__Supplied material__.
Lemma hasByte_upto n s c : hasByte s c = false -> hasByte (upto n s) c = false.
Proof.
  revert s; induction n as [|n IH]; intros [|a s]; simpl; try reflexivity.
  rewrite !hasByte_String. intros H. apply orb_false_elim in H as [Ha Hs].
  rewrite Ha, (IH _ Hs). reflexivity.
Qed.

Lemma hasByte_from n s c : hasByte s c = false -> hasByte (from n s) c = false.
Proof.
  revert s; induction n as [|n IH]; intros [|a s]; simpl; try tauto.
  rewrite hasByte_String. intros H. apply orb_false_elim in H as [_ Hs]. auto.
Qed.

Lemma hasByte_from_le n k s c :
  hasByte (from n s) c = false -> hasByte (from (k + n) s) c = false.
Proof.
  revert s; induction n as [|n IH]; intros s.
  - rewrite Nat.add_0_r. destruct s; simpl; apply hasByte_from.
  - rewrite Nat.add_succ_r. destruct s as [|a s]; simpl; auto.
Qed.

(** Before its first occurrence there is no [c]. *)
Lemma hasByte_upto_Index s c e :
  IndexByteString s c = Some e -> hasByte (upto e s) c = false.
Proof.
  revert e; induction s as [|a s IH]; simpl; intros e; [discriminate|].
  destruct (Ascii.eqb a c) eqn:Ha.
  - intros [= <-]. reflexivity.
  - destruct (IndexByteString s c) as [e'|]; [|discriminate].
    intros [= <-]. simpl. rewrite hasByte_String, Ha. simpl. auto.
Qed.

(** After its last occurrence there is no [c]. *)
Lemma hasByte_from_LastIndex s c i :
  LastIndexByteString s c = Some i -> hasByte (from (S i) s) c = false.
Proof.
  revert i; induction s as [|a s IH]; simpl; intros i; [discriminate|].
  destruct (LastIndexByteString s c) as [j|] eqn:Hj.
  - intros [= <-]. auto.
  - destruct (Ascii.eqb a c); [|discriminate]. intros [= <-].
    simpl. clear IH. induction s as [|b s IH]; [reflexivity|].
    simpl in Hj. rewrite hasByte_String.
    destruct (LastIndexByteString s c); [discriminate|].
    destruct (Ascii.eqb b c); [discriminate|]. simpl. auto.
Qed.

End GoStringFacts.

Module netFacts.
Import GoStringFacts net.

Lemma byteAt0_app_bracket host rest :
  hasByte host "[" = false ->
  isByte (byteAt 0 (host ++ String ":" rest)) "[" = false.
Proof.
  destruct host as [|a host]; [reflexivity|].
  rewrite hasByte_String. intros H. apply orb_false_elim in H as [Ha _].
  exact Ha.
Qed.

__Task directions__. Using the data above, repeat exactly the lines that begin at the line with "simpl; try reflexivity." and end at the line with "[_ Hs]. auto.", both ends included.

__Response area__.
  revert s; induction n as [|n IH]; intros [|a s]; simpl; try reflexivity.
  rewrite !hasByte_String. intros H. apply orb_false_elim in H as [Ha Hs].
  rewrite Ha, (IH _ Hs). reflexivity.
Qed.

Lemma hasByte_from n s c : hasByte s c = false -> hasByte (from n s) c = false.
Proof.
  revert s; induction n as [|n IH]; intros [|a s]; simpl; try tauto.
  rewrite hasByte_String. intros H. apply orb_false_elim in H as [_ Hs]. auto.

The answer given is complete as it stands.